Vienna in its decline (4-7-45)

The Pittsburgh Press (April 7, 1945)

Background of news –
Vienna in its decline

By Bertram Benedict

Moscow dispatches say the onrushing Red Armies virtually have encircled Vienna and are battling in the city’s outskirts.

Vienna (the Germans call it “Wien”) is traditionally the bulwark of Western Europe against invaders from the east, just as Budapest is traditionally the outlying bastion protecting Vienna.

Through much of the Middle Ages, Hungary was in the hands of the Turks, but the Turks could never take Vienna, just as earlier the Moors could never make good a foothold beyond the Pyrenees. Great Turkish sieges of Vienna came to naught in 1529 and again in 1683.

From Budapest to Vienna, the Danube lies in a wide plain which at Vienna broadens out at all points of the compass – giving access to Bohemia (Czechoslovakia) on the north, to Southern Germany (Bavaria) on the west, to Hungary on the south, and thence to Northern Yugoslavia and the northeast corner of Italy.

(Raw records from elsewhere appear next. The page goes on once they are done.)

(** * data.task: the [Task] structure and its combinators

    A shallow embedding of [lib/task] (the CommonJS module exporting [Task]).
    A Task wraps a fork procedure, which receives a failure and a success
    continuation and returns a run-state, and a cleanup procedure for that
    run-state.  Fork procedures, continuations and the closures the
    combinators build are Rocq functions in a state-and-exception monad [M];
    the closure-local variables of one fork invocation of [ap] or [concat]
    live in a frame of the world, so that callbacks arriving in later turns
    of the event loop see the values left by earlier ones.

    Conventions.  The functions that the user passes to [map], [fold],
    [bimap], [rejectedMap] and [map2] .. [map10], and the functions that
    travel as success values to [ap], are values ([Val]) applied with
    [call]; their bodies are the parameter [native], pure but free to throw.
    The functions passed to [chain] and [orElse] return Tasks and are Rocq
    functions.  The fork procedures of the inputs of [ap] and [concat] are
    described by what they do with their continuations ([Behaviour], and
    the later turns of an execution); the calls that leave the module are
    recorded in the trace of the world. *)

From Stdlib Require Import ZArith Lia.
From stdpp Require Import base list strings.

Set Warnings "-register-all".

Open Scope string_scope.
Open Scope list_scope.

(** ** JavaScript values *)

(** The values that flow through the continuations and run-states.  A
    function value is a closure: a code pointer with its captured
    environment ([VFun]), or one of the curried closures returned by the
    helpers [par2] .. [par10] ([VPar f n got]: [f] awaits [n] arguments in
    total, [got] are the ones received so far). *)
Inductive Val : Type :=
| VUndef
| VNum (n : Z)
| VStr (s : string)
| VArr (xs : list Val)
| VFun (code : nat) (env : list Val)
| VPar (f : Val) (arity : nat) (got : list Val).

Inductive Exn : Type :=
| ReferenceError (name : string)
| TypeError (what : string)
| Thrown (v : Val).

Inductive Res (A : Type) : Type :=
| Ok (a : A)
| Throw (e : Exn).
Arguments Ok {A} a.
Arguments Throw {A} e.

(** [state[i]].  A [VStr] holds a string one UTF-16 code unit per
    character, each below 256, so that the character at position [i] is the
    code unit that JavaScript indexes; a string with a code unit above 255
    has no [VStr]. *)
Definition index (state : Val) (i : nat) : Res Val :=
  match state with
  | VUndef => Throw (TypeError "cannot read properties of undefined")
  | VArr xs => Ok (nth i xs VUndef)
  | VStr s =>
      Ok (match String.get i s with
          | Some c => VStr (String c EmptyString)
          | None => VUndef
          end)
  | _ => Ok VUndef
  end.

(** ** The world: frames, deferred procedures, observable calls *)

(** Cleanup procedures: the default [function() {}], a procedure supplied by
    the user (opaque: its calls are recorded under its tag), or the
    [cleanupBoth] closure of [ap] and [concat]. *)
Inductive Cleanup : Type :=
| NoCleanup
| UserCleanup (tag : nat)
| CleanupBoth (cleanupThis cleanupThat : Cleanup).

(** The variables declared in the fork procedure of [ap]. *)
Module ApFrame.
Record t : Type := mk {
  func : Val;
  funcLoaded : bool;
  val : Val;
  valLoaded : bool;
  rejected : bool;
  allState : Val
}.
(** [var func, funcLoaded = false; var val, valLoaded = false;
     var rejected = false; var allState;] *)
Definition fresh : t := mk VUndef false VUndef false false VUndef.
Definition set_func (x : Val) (f : t) : t :=
  mk x (funcLoaded f) (val f) (valLoaded f) (rejected f) (allState f).
Definition set_funcLoaded (b : bool) (f : t) : t :=
  mk (func f) b (val f) (valLoaded f) (rejected f) (allState f).
Definition set_val (x : Val) (f : t) : t :=
  mk (func f) (funcLoaded f) x (valLoaded f) (rejected f) (allState f).
Definition set_valLoaded (b : bool) (f : t) : t :=
  mk (func f) (funcLoaded f) (val f) b (rejected f) (allState f).
Definition set_rejected (b : bool) (f : t) : t :=
  mk (func f) (funcLoaded f) (val f) (valLoaded f) b (allState f).
Definition set_allState (x : Val) (f : t) : t :=
  mk (func f) (funcLoaded f) (val f) (valLoaded f) (rejected f) x.
End ApFrame.

(** The variables declared in the fork procedure of [concat]. *)
Module ConcatFrame.
Record t : Type := mk {
  done : bool;
  allState : Val
}.
(** [var done = false; var allState;] *)
Definition fresh : t := mk false VUndef.
Definition set_done (b : bool) (f : t) : t := mk b (allState f).
Definition set_allState (x : Val) (f : t) : t := mk (done f) x.
End ConcatFrame.

#[global] Instance ApFrame_inhabited : Inhabited ApFrame.t :=
  populate ApFrame.fresh.
#[global] Instance ConcatFrame_inhabited : Inhabited ConcatFrame.t :=
  populate ConcatFrame.fresh.

Inductive FrameRef : Type :=
| InAp (fr : nat)
| InConcat (fr : nat).

(** A procedure handed to [delayed]: [function(){ cleanupBoth(allState) }],
    closed over [cleanupBoth] and over the frame whose [allState] it reads
    when it runs. *)
Record Thunk : Type := {
  thunk_cleanup : Cleanup;
  thunk_frame : FrameRef
}.

(** Calls that leave the module: the two continuations given to the fork
    under observation, the platform's [delayed], and user cleanups. *)
Inductive Event : Type :=
| CallReject (x : Val)
| CallResolve (x : Val)
| CallDelayed
| CallCleanup (tag : nat) (state : Val).

Record World : Type := {
  apFrames : list ApFrame.t;
  concatFrames : list ConcatFrame.t;
  queue : list Thunk;
  trace : list Event
}.

Definition empty_world : World :=
  {| apFrames := []; concatFrames := []; queue := []; trace := [] |}.

(** ** The monad of the module's procedures *)

Definition M (A : Type) : Type := World -> Res A * World.

Definition ret {A} (a : A) : M A := fun w => (Ok a, w).

Definition bind {A B} (c : M A) (k : A -> M B) : M B :=
  fun w =>
    match c w with
    | (Ok a, w') => k a w'
    | (Throw e, w') => (Throw e, w')
    end.

Definition throw {A} (e : Exn) : M A := fun w => (Throw e, w).

Definition lift {A} (r : Res A) : M A := fun w => (r, w).

Declare Scope js_scope.
Delimit Scope js_scope with js.
Notation "x <- c1 ;; c2" := (bind c1 (fun x => c2))
  (at level 100, c1 at next level, right associativity) : js_scope.
Notation "c1 ;; c2" := (bind c1 (fun _ => c2))
  (at level 100, right associativity) : js_scope.
Open Scope js_scope.

Definition Cont : Type := Val -> M Val.

Definition emit (e : Event) : M unit :=
  fun w =>
    (Ok tt, {| apFrames := apFrames w; concatFrames := concatFrames w;
               queue := queue w; trace := trace w ++ [e] |}).

(** [delayed(thunk)]: [setImmediate], [process.nextTick] or [setTimeout];
    the procedure runs in a later turn. *)
Definition delayed (th : Thunk) : M unit :=
  fun w =>
    (Ok tt, {| apFrames := apFrames w; concatFrames := concatFrames w;
               queue := queue w ++ [th]; trace := trace w ++ [CallDelayed] |}).

Definition allocAp : M nat :=
  fun w =>
    (Ok (length (apFrames w)),
     {| apFrames := apFrames w ++ [ApFrame.fresh];
        concatFrames := concatFrames w;
        queue := queue w; trace := trace w |}).

Definition getAp (fr : nat) : M ApFrame.t :=
  fun w => (Ok (apFrames w !!! fr), w).

Definition modifyAp (fr : nat) (g : ApFrame.t -> ApFrame.t) : M unit :=
  fun w =>
    (Ok tt, {| apFrames := <[fr := g (apFrames w !!! fr)]> (apFrames w);
               concatFrames := concatFrames w;
               queue := queue w; trace := trace w |}).

Definition allocConcat : M nat :=
  fun w =>
    (Ok (length (concatFrames w)),
     {| apFrames := apFrames w;
        concatFrames := concatFrames w ++ [ConcatFrame.fresh];
        queue := queue w; trace := trace w |}).

Definition getConcat (fr : nat) : M ConcatFrame.t :=
  fun w => (Ok (concatFrames w !!! fr), w).

Definition modifyConcat (fr : nat) (g : ConcatFrame.t -> ConcatFrame.t)
  : M unit :=
  fun w =>
    (Ok tt, {| apFrames := apFrames w;
               concatFrames :=
                 <[fr := g (concatFrames w !!! fr)]> (concatFrames w);
               queue := queue w; trace := trace w |}).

And Vienna stands at the crossroads linguistically and racially as well as geographically, marking the dividing line of German, Magyar (Hungarian) and Slav.

Capital of the Hapsburgs

In its heyday, Vienna disputed with Paris the title of the greatest capital of the continent of Europe. Away back in the Crusades the early importance of the city was increased by the steady flow of traffic from Western to Southeastern Europe.

As early as 1276, Vienna was made the capital of the Hapsburgs, who were to become the oldest, the proudest, and, even more than the Bourbons, the greatest reigning house of Europe. And Vienna grew even more important as the heads of the House of Hapsburg became heads of the Holy Roman Empire.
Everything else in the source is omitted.